Does your company feel that it’s lost control of its shipping operations? After an exceptionally tough year of supply chain disruptions and strained carrier capacity, your company and logistics operations could use a break. The pressure on supply chains is showing no sign of easing up anytime soon while manufacturers are having issues covering the cost of shipping.
UPS and FedEx announced their highest rate increases in recent years coming in at a hefty 5.9%. These general rate increases (GRIs) are the latest in a two-year run of skyrocketing fees, surcharges and cost increases. Procurement and supply chain leaders have an opportunity right now to help their organization take back control of shipping operations and create a fresh start.
Freight and logistics is one of the most unmanaged and demanding areas of spend. Partnering with a group purchasing organization (GPO) can provide you with already locked-in shipping rates that are less volatile and at the same time help you manage your complex spend cube with transportation programs that maximize quality, savings, and accuracy. As you align with stakeholders, we’re working to help you understand the current market obstacles and plan for the future.
We’re previewing our in-depth report comparing the UPS and FedEx 2022 GRIs to give your procurement and supply chain teams a clear picture of the rates and action steps to take in response.
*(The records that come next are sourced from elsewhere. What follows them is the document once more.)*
(** C2, amended: the parse returns the object exactly when the supply has
    a line and no examiner returns [null] (or throws) on any line, whatever
    examiner awaits the next line at the end; and a [null] ends the parse
    at once with an error, so that the object is not returned, whatever
    lines follow. *)
Theorem C2_feature_iff_no_failure :
  (forall lines wf,
      readLines lines = Resolved wf <->
      lines <> []
      /\ exists exf,
          run lines FileExaminer initialWorld = Normal (Some exf) wf)
  /\ (forall pre line post ex w w',
         run pre FileExaminer initialWorld = Normal (Some ex) w ->
         call ex line w = Normal None w' ->
         readLines (pre ++ line :: post) = Rejected w'
         /\ forall wf, readLines (pre ++ line :: post) <> Resolved wf).
Proof.
  split.
  - intros lines wf. apply eachLine_resolved.
  - intros pre line post ex w w' R C.
    assert (E : readLines (pre ++ line :: post) = Rejected w')
      by (eapply eachLine_rejected; eassumption).
    split; [exact E|]. intros wf. rewrite E. discriminate.
Qed.

Lemma C2_feature_iff_no_failure_witness :
  readLines ["boundary"; "1"; "1  0.0  0.0"; "END"; "END"]
  = Rejected
      (mkWorld (mkGjObj (Polygon [[(zero, zero)]]) (Some "boundary"))
         ["Polygon coordinates not valid, file not in expected format"])
  /\ forall wf,
      readLines ["boundary"; "1"; "1  0.0  0.0"; "END"; "END"] <> Resolved wf.
Proof.
  apply (proj2 C2_feature_iff_no_failure
           ["boundary"; "1"; "1  0.0  0.0"] "END" ["END"]
           CoordinateExaminer
           (mkWorld (mkGjObj (Polygon [[(zero, zero)]]) (Some "boundary")) [])).
  - vm_compute; reflexivity.
  - vm_compute; reflexivity.
Defined.

(** *** C3: closed rings *)

(** C3, as stated, fails: an end marker met by [polygonExaminer] (here
    right after the header of a hole) is consumed without any check, and
    the ring it ends stays empty in the object returned. *)
Lemma C3_empty_ring_returned :
  ~ (forall lines wf ring,
        readLines lines = Resolved wf ->
        In ring (allRings (geometry (gjObj wf))) ->
        closedRing ring = true).
Proof.
  intros H.
  assert (R : readLines holeWithoutCoordinates
              = Resolved
                  (mkWorld
                     (mkGjObj
                        (Polygon
                           [[(zero, zero); (one, zero); (one, one);
                             (zero, zero)]; []])
                        (Some "boundary")) []))
    by (vm_compute; reflexivity).
  specialize (H _ _ [] R). simpl in H.
  assert (C : closedRing [] = true) by (apply H; auto).
  discriminate.
Qed.

(** C3, amended: every ring closed by [ensureClosingCoordinates], that is
    the current ring when [coordinateExaminer] consumes an end marker
    without failing, has at least 3 positions, the first and the last equal
    under the 12-digit fixed-point comparison; it is never changed
    afterwards: it is found, at the same place, at every later point of the
    parse, and so in the object returned on success. *)
Theorem C3_closed_ring_invariant :
  forall pre w1 ex2 w2,
    run pre FileExaminer initialWorld = Normal (Some CoordinateExaminer) w1 ->
    call CoordinateExaminer END w1 = Normal (Some ex2) w2 ->
    exists ring,
      currentRing (geometry (gjObj w2)) = Some ring
      /\ closedRing ring = true
      /\ (3 <= List.length ring)%nat
      /\ (forall post exf wf,
             run post ex2 w2 = Normal (Some exf) wf ->
             nth_error (allRings (geometry (gjObj wf)))
                       (List.length (allRings (geometry (gjObj w2))) - 1)
             = Some ring)
      /\ (forall post wf,
             readLines (pre ++ END :: post) = Resolved wf ->
             In ring (allRings (geometry (gjObj wf)))).
Proof.
  intros pre w1 ex2 w2 R C.
  pose proof (call_transition _ _ _ _ _ C) as T.
  inversion T as [| | | | | |
                  | | ring ring' g g' Hclose Hrep | |]; subst;
    try (match goal with H : END <> END |- _ => now contradiction H end).
  pose proof (closeRing_true _ _ Hclose) as Hclosed.
  destruct (replaced_currentRing _ _ _ _ Hrep) as [_ Hcur].
  destruct (allRings_replaced _ _ _ _ Hrep) as [front [_ Hall]].
  assert (Hlater : forall post exf wf,
             run post EndExaminer w2 = Normal (Some exf) wf ->
             nth_error (allRings (geometry (gjObj wf)))
                       (List.length (allRings (geometry (gjObj w2))) - 1)
             = Some ring').
  { intros post exf wf Hrun. rewrite Hall.
    apply frozen_nth with (ex := exf).
    apply (run_invariant (frozen (front ++ [ring'])) (transition_frozen _)
             _ _ _ _ _ Hrun).
    exists []. rewrite app_nil_r. split; [exact Hall|].
    intros N. now contradiction N. }
  exists ring'. repeat split; auto using closedRing_length.
  intros post wf Hres.
  apply eachLine_resolved in Hres. destruct Hres as [_ [exf Hrun]].
  apply run_app_some in Hrun. destruct Hrun as [ex' [w' [Hpre Hpost]]].
  rewrite R in Hpre. inversion Hpre; subst.
  cbn [run] in Hpost. rewrite C in Hpost.
  eapply nth_error_In. eapply Hlater. eassumption.
Qed.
Comparing the UPS & FedEx 2022 GRIs
Companies looking to make sense of all the recent rate changes and how they affect their small package operation can benefit from the fact that thanks to the 2022 GRI announcements, differences between the carrier's rates, services and accessorial charges are now smaller than ever. Having your procurement team armed with the knowledge to improve how you choose carriers, ways to optimize the location of suppliers, ideas for avoiding fees and surcharges will provide you with the comfort of knowing you’re paying for the proper service level and overall cost.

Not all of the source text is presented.